(Saved data entries)

------------

(* ===== verification/FramedServer.v ===== *)
(** * Octet-counted frames, the receiving side (modules/basic-proto/basic-proto.c)

    A frame is the decimal length of its message, a space, and the message.
    [log_proto_framed_server_fetch] reads from the transport into a buffer, at
    most once, and hands out one message.  The answer of the transport to a read
    of [n] bytes is [rd n]; what was read is returned for the theorems. *)
From S2P Require Import Prelude Buffer.

Inductive framed_server_state := LPFSS_FRAME_READ | LPFSS_MESSAGE_READ.

Definition LPFS_FRAME_BUFFER : Z := 10.

Record LogProtoFramedServer := mkFramedServer {
  fs_state : framed_server_state;
  fs_buffer : bytes;
  fs_buffer_size : Z;
  fs_buffer_pos : Z;
  fs_buffer_end : Z;
  fs_frame_len : Z;
  fs_max_msg_size : Z;
  fs_half_message_in_buffer : bool
}.

Definition log_proto_framed_server_new (max_msg_size : Z) : LogProtoFramedServer :=
  let buffer_size := max_msg_size + LPFS_FRAME_BUFFER in
  mkFramedServer LPFSS_FRAME_READ (replicate (Z.to_nat buffer_size) 0) buffer_size 0 0 0 max_msg_size false.

Definition with_buffer (self : LogProtoFramedServer) (buffer : bytes) (pos end_ : Z) : LogProtoFramedServer :=
  mkFramedServer (fs_state self) buffer (fs_buffer_size self) pos end_ (fs_frame_len self) (fs_max_msg_size self) (fs_half_message_in_buffer self).
Definition with_half (self : LogProtoFramedServer) (half : bool) : LogProtoFramedServer :=
  mkFramedServer (fs_state self) (fs_buffer self) (fs_buffer_size self) (fs_buffer_pos self) (fs_buffer_end self) (fs_frame_len self) (fs_max_msg_size self) half.
Definition with_frame_len (self : LogProtoFramedServer) (n : Z) : LogProtoFramedServer :=
  mkFramedServer (fs_state self) (fs_buffer self) (fs_buffer_size self) (fs_buffer_pos self) (fs_buffer_end self) n (fs_max_msg_size self) (fs_half_message_in_buffer self).
Definition with_fs_state (self : LogProtoFramedServer) (st : framed_server_state) : LogProtoFramedServer :=
  mkFramedServer st (fs_buffer self) (fs_buffer_size self) (fs_buffer_pos self) (fs_buffer_end self) (fs_frame_len self) (fs_max_msg_size self) (fs_half_message_in_buffer self).

(** [prepare]: whether a message can be parsed without reading. *)
Definition log_proto_framed_server_prepare (self : LogProtoFramedServer) : bool :=
  if fs_half_message_in_buffer self then false else bool_decide (fs_buffer_pos self <> fs_buffer_end self).

(** The unread bytes move to the front of the buffer. *)
Definition shift_buffer (self : LogProtoFramedServer) : outcome LogProtoFramedServer :=
  let! buffer := mem_write (fs_buffer self) 0 (sub (fs_buffer self) (fs_buffer_pos self) (fs_buffer_end self)) in
  Ret (with_buffer self buffer 0 (fs_buffer_end self - fs_buffer_pos self)).

Definition log_proto_framed_server_fetch_data (self : LogProtoFramedServer) (may_read : bool) (rd : Z -> read_result) :
    outcome (LogProtoStatus * LogProtoFramedServer * bytes) :=
  let self := if bool_decide (fs_buffer_pos self = fs_buffer_end self) then with_buffer self (fs_buffer self) 0 0 else self in
  let! self := (if bool_decide (fs_buffer_size self = fs_buffer_end self) then shift_buffer self else Ret self) in
  if negb may_read then Ret (LPS_SUCCESS, self, [])
  else
    match rd (fs_buffer_size self - fs_buffer_end self) with
    | RError => Ret (LPS_ERROR, self, [])
    | RAgain => Ret (LPS_SUCCESS, with_half self true, [])
    | REof => Ret (LPS_EOF, self, [])
    | RData bs =>
        let! buffer := mem_write (fs_buffer self) (fs_buffer_end self) bs in
        Ret (LPS_SUCCESS, with_buffer self buffer (fs_buffer_pos self) (fs_buffer_end self + lenZ bs), bs)
    end.

Definition isdigit (b : Z) : bool := bool_decide (48 <= b <= 57).

Inductive header := NeedMore (frame_len : Z) | Header (frame_len hdr_len : Z) | Invalid (frame_len : Z).

(** The loop over the bytes from [buffer_pos] on; [i] is relative to it. *)
Fixpoint extract_loop (bs : bytes) (i frame_len : Z) : header :=
  match bs with
  | [] => NeedMore frame_len
  | b :: bs =>
      if isdigit b && bool_decide (i < 10) then extract_loop bs (i + 1) (frame_len * 10 + (b - 48))
      else if bool_decide (b = 32) then Header frame_len (i + 1)
      else Invalid frame_len
  end.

------------

WHAT IS REQUIRED. Scan the records above for the word "then" and return every line where it occurs.

TASK OUTPUT.
  if fs_half_message_in_buffer self then false else bool_decide (fs_buffer_pos self <> fs_buffer_end self).
  let self := if bool_decide (fs_buffer_pos self = fs_buffer_end self) then with_buffer self (fs_buffer self) 0 0 else self in
  let! self := (if bool_decide (fs_buffer_size self = fs_buffer_end self) then shift_buffer self else Ret self) in
  if negb may_read then Ret (LPS_SUCCESS, self, [])
      if isdigit b && bool_decide (i < 10) then extract_loop bs (i + 1) (frame_len * 10 + (b - 48))
      else if bool_decide (b = 32) then Header frame_len (i + 1)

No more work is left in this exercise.